*Task directions:*
Copy each line that includes the string "CompressionTypeFromExtension" from the material into your answer.

*Records provided:*
(* ===== verification/Nar.v ===== *)
(** * Package [pkg/nar], [pkg/narinfo] and the path helpers of [pkg/helper]

    Store hashes, compression types, NAR URLs and the sharded file paths under
    which both are stored.  A compression type is the Go string it is. *)
From S2P Require Import Prelude GoStd.

Inductive nar_error :=
  | ErrInvalidURL
  | ErrInvalidHash
  | ErrUnknownFileExtension
  | ErrQuery (e : url_error)
  | ErrInputTooShort
  | PanicUnknownCompression (ct : string).

#[global] Instance nar_error_eq_dec : EqDecision nar_error.
Proof. solve_decision. Defined.

(** ** Hashes *)

(** One character of the class [[0-9a-df-np-sv-z]]. *)
Definition nix32_char (c : ascii) : bool :=
  in_range "0" "9" c || in_range "a" "d" c || in_range "f" "n" c ||
  in_range "p" "s" c || in_range "v" "z" c.

Definition hex_char (c : ascii) : bool := in_range "0" "9" c || in_range "a" "f" c.

(** [narinfo.HashPattern], anchored. *)
Definition narinfo_hash_match (s : string) : bool :=
  bool_decide (String.length s = 32) && str_forall nix32_char s.

Definition NarinfoValidateHash (hash : string) : result nar_error unit :=
  if narinfo_hash_match hash then Ok () else Err ErrInvalidHash.

(** [NormalizedHashPattern], anchored. *)
Definition normalized_match (s : string) : bool :=
  (bool_decide (String.length s = 52) && str_forall nix32_char s) ||
  (bool_decide (String.length s = 64) && str_forall hex_char s).

Definition is_sep (c : ascii) : bool := bool_decide (c = "-"%char) || bool_decide (c = "_"%char).

(** The optional group [(narinfo.HashPattern[-_])] at the start of [s]. *)
Definition split_prefix (s : string) : option (string * string) :=
  let p := str_take 32 s in
  match str_drop 32 s with
  | String c r =>
      if narinfo_hash_match p && is_sep c then Some (p +:+ String c "", r) else None
  | EmptyString => None
  end.

(** [HashPattern], anchored. *)
Definition hash_match (s : string) : bool :=
  normalized_match s ||
  match split_prefix s with Some (_, r) => normalized_match r | None => false end.

Definition ValidateHash (hash : string) : result nar_error unit :=
  if hash_match hash then Ok () else Err ErrInvalidHash.

Definition newline : ascii := Ascii.ascii_of_nat 10.

(** [(.+)] followed by the end of the text. *)
Definition dot_plus (s : string) : bool :=
  negb (bool_decide (s = "")) && negb (str_mem newline s).

(** [HashPatternLenient], anchored: the submatch 2 of its leftmost-first match. *)
Definition lenient_submatch (s : string) : option string :=
  match split_prefix s with
  | Some (_, r) => if dot_plus r then Some r else if dot_plus s then Some s else None
  | None => if dot_plus s then Some s else None
  end.

(** ** Compression types *)

Definition CompressionTypeNone := "none".
Definition CompressionTypeBzip2 := "bzip2".
Definition CompressionTypeZstd := "zstd".
Definition CompressionTypeLzip := "lzip".
Definition CompressionTypeLz4 := "lz4".
Definition CompressionTypeBr := "br".
Definition CompressionTypeXz := "xz".

Definition CompressionTypeFromExtension (ext : string) : result nar_error string :=
  if bool_decide (ext = "" ∨ ext = "none") then Ok CompressionTypeNone
  else if bool_decide (ext = "bz2") then Ok CompressionTypeBzip2
  else if bool_decide (ext = "zst") then Ok CompressionTypeZstd
  else if bool_decide (ext = "lzip") then Ok CompressionTypeLzip
  else if bool_decide (ext = "lz4") then Ok CompressionTypeLz4
  else if bool_decide (ext = "br") then Ok CompressionTypeBr
  else if bool_decide (ext = "xz") then Ok CompressionTypeXz
  else Err ErrUnknownFileExtension.

Definition ToFileExtension (ct : string) : result nar_error string :=
  if bool_decide (ct = "" ∨ ct = CompressionTypeNone) then Ok ""
  else if bool_decide (ct = CompressionTypeBzip2) then Ok "bz2"
  else if bool_decide (ct = CompressionTypeZstd) then Ok "zst"
  else if bool_decide (ct = CompressionTypeLzip) then Ok "lzip"
  else if bool_decide (ct = CompressionTypeLz4) then Ok "lz4"
  else if bool_decide (ct = CompressionTypeBr) then Ok "br"
  else if bool_decide (ct = CompressionTypeXz) then Ok "xz"
  else Err (PanicUnknownCompression ct).

(** ** File paths *)

Definition FilePathWithSharding (fn : string) : result nar_error string :=
  if String.length fn <? 3 then Err ErrInputTooShort
  else Ok (join [str_take 1 fn; str_take 2 fn; fn]).

Definition NarinfoFilePath (hash : string) : result nar_error string :=
  if String.length hash <? 3 then Err ErrInputTooShort
  else _ ← NarinfoValidateHash hash; FilePathWithSharding (hash +:+ ".narinfo").

Definition NarFilePath (hash compression : string) : result nar_error string :=
  if String.length hash <? 3 then Err ErrInputTooShort
  else
    _ ← ValidateHash hash;
    let fn := hash +:+ ".nar" in
    let fn := if bool_decide (compression = "") then fn else fn +:+ "." +:+ compression in
    FilePathWithSharding fn.

Definition NarInfoURLPath (hash : string) : string := "/" +:+ hash +:+ ".narinfo".

(** ** NAR URLs *)

Record URL := mkURL {
  Hash : string;
  Compression : string;
  Query : values;
  TransparentZstd : bool;
  opaquePath : string;
}.

#[global] Instance URL_eq_dec : EqDecision URL.
Proof. solve_decision. Defined.

Definition parseURLParts (u : string) :
    result nar_error (string * string * string * values) :=
  if bool_decide (u = "") then Err ErrInvalidURL else
  let '(pathPart, rawQuery, _) := cut_char "?" u in
  let filename := base pathPart in
  if bool_decide (filename = "" ∨ filename = ".") then Err ErrInvalidURL else
  match cut ".nar" filename with
  | None => Err ErrInvalidURL
  | Some (hash, afterNar) =>
      if bool_decide (hash = "") then Err ErrInvalidURL else
      compression ← (if bool_decide (afterNar = "") then Ok ""
                     else if has_prefix "." afterNar then Ok (str_drop 1 afterNar)
                     else Err ErrInvalidURL);
      ct ← CompressionTypeFromExtension compression;
      query ← map_err ErrQuery (parse_query rawQuery);
      Ok (pathPart, hash, ct, query)
  end.

Definition ParseURL (u : string) : result nar_error URL :=
  '(_, hash, ct, query) ← parseURLParts u;
  _ ← ValidateHash hash;
  Ok (mkURL hash ct query false "").

Definition parseOpaqueNoNarURL (u : string) : option (string * values) :=
  let '(pathPart, rawQuery, _) := cut_char "?" u in
  if bool_decide (pathPart = "") || negb (str_mem "/" pathPart) then None else
  let filename := after_last "/" pathPart in
  if bool_decide (filename = "" ∨ filename = ".") || contains filename ".nar" then None else
  match parse_query rawQuery with
  | Ok query => Some (pathPart, query)
  | Err _ => None
  end.

Definition ParseUpstreamURL (u fallbackHash : string) : result nar_error URL :=
  match parseURLParts u with
  | Err err =>
      match parseOpaqueNoNarURL u with
      | Some (op, oq) =>
          if bool_decide (err = ErrInvalidURL) then
            _ ← ValidateHash fallbackHash;
            Ok (mkURL fallbackHash CompressionTypeNone oq false op)
          else Err err
      | None => Err err
      end
  | Ok (pathPart, hash, ct, query) =>
      if is_ok (ValidateHash hash) then Ok (mkURL hash ct query false "") else
      _ ← ValidateHash fallbackHash;
      Ok (mkURL fallbackHash ct query false pathPart)
  end.

Definition IsOpaque (u : URL) : bool := negb (bool_decide (opaquePath u = "")).

Definition WithOpaquePath (u : URL) (p : string) : URL :=
  mkURL (Hash u) (Compression u) (Query u) (TransparentZstd u) p.

Definition OpaqueUpstreamRef (u : URL) : string :=
  if bool_decide (opaquePath u = "") then "" else
  let q := encode (Query u) in
  if bool_decide (q = "") then opaquePath u else opaquePath u +:+ "?" +:+ q.

Definition WithOpaqueUpstreamRef (u : URL) (ref : string) : URL :=
  let '(p, rawQuery, hasQuery) := cut_char "?" ref in
  let u := WithOpaquePath u p in
  if hasQuery then
    match parse_query rawQuery with
    | Ok q => mkURL (Hash u) (Compression u) q (TransparentZstd u) (opaquePath u)
    | Err _ => u
    end
  else u.

Definition pathWithCompression (u : URL) : result nar_error string :=
  if bool_decide (opaquePath u ≠ "") then Ok (opaquePath u) else
  let p := "nar/" +:+ Hash u +:+ ".nar" in
  e ← ToFileExtension (Compression u);
  Ok (if bool_decide (e = "") then p else p +:+ "." +:+ e).

(** [URL.String] *)
Definition URLString (u : URL) : result nar_error string :=
  p ← pathWithCompression u;
  let q := encode (Query u) in
  Ok (if bool_decide (q = "") then p else p +:+ "?" +:+ q).

Definition ToFilePath (u : URL) : result nar_error string :=
  e ← ToFileExtension (Compression u);
  NarFilePath (Hash u) e.

Definition Normalize (u : URL) : result nar_error URL :=
  match lenient_submatch (Hash u) with
  | None => Err ErrInvalidHash
  | Some actualHash =>
      if normalized_match actualHash
      then Ok (mkURL actualHash (Compression u) (Query u) false "")
      else Err ErrInvalidHash
  end.

(** ** Lemmas *)

(** The characters a valid NAR hash is made of. *)
Definition hash_char (c : ascii) : bool := nix32_char c || hex_char c || is_sep c.

Lemma normalized_chars s : normalized_match s = true → str_forall hash_char s = true.
Proof.
  unfold normalized_match. intros [H|H]%orb_true_iff; bool_props.
  - revert H0. apply str_forall_weaken. intros a Ha. unfold hash_char. by rewrite Ha.
  - revert H0. apply str_forall_weaken. intros a Ha. unfold hash_char.
    by rewrite Ha, orb_true_r.
Qed.

Lemma normalized_length s : normalized_match s = true → 52 ≤ String.length s.
Proof. unfold normalized_match. intros [H|H]%orb_true_iff; bool_props; lia. Qed.

Lemma narinfo_hash_inv h :
  narinfo_hash_match h = true → String.length h = 32 ∧ str_forall nix32_char h = true.
Proof. unfold narinfo_hash_match. intros Hm. by bool_props. Qed.

Lemma split_prefix_Some s p r :
  split_prefix s = Some (p, r) →
  s = p +:+ r ∧ String.length p = 33 ∧
  ∃ h c, p = h +:+ String c "" ∧ narinfo_hash_match h = true ∧ is_sep c = true.
Proof.
  unfold split_prefix. pose proof (str_take_drop 32 s) as Hs.
  destruct (str_drop 32 s) as [|c r'] eqn:Hd; [done|].
  generalize dependent (str_take 32 s). intros t Hs.
  destruct (_ && _) eqn:Hm; [|done]. intros [= <- <-].
  apply andb_true_iff in Hm as [Hh Hc].
  split; [by rewrite str_app_assoc|]. split; [|eauto].
  rewrite str_length_app, (proj1 (narinfo_hash_inv _ Hh)). done.
Qed.

Lemma split_prefix_app h c r :
  narinfo_hash_match h = true → is_sep c = true →
  split_prefix (h +:+ String c r) = Some (h +:+ String c "", r).
Proof.
  intros Hh Hc. destruct (narinfo_hash_inv _ Hh) as [Hl _].
  pose proof (str_take_app h (String c r)) as Ht. rewrite Hl in Ht.
  pose proof (str_drop_app h (String c r)) as Hd. rewrite Hl in Hd.
  unfold split_prefix. by rewrite Ht, Hd, Hh, Hc.
Qed.

(** A normalized hash has no separator, hence no prefix. *)
Lemma normalized_no_prefix s : normalized_match s = true → split_prefix s = None.
Proof.
  intros Hn. destruct (split_prefix s) as [[p r]|] eqn:E; [|done].
  apply split_prefix_Some in E as (-> & _ & h & c & -> & _ & Hc).
  exfalso. unfold normalized_match in Hn. apply orb_true_iff in Hn as [Hn|Hn]; bool_props;
    rewrite str_app_assoc, str_forall_app, str_app_cons in H0; simpl in H0; bool_props;
    unfold is_sep in Hc; apply orb_true_iff in Hc as [Hc|Hc]; bool_props; by subst.
Qed.

Lemma normalized_dot_plus s : normalized_match s = true → dot_plus s = true.
Proof.
  intros Hn. unfold dot_plus. rewrite bool_decide_false.
  - rewrite (str_mem_of_forall hash_char) by (by apply normalized_chars || done). done.
  - intros ->. discriminate Hn.
Qed.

*Exercise response:*
Definition CompressionTypeFromExtension (ext : string) : result nar_error string :=
      ct ← CompressionTypeFromExtension compression;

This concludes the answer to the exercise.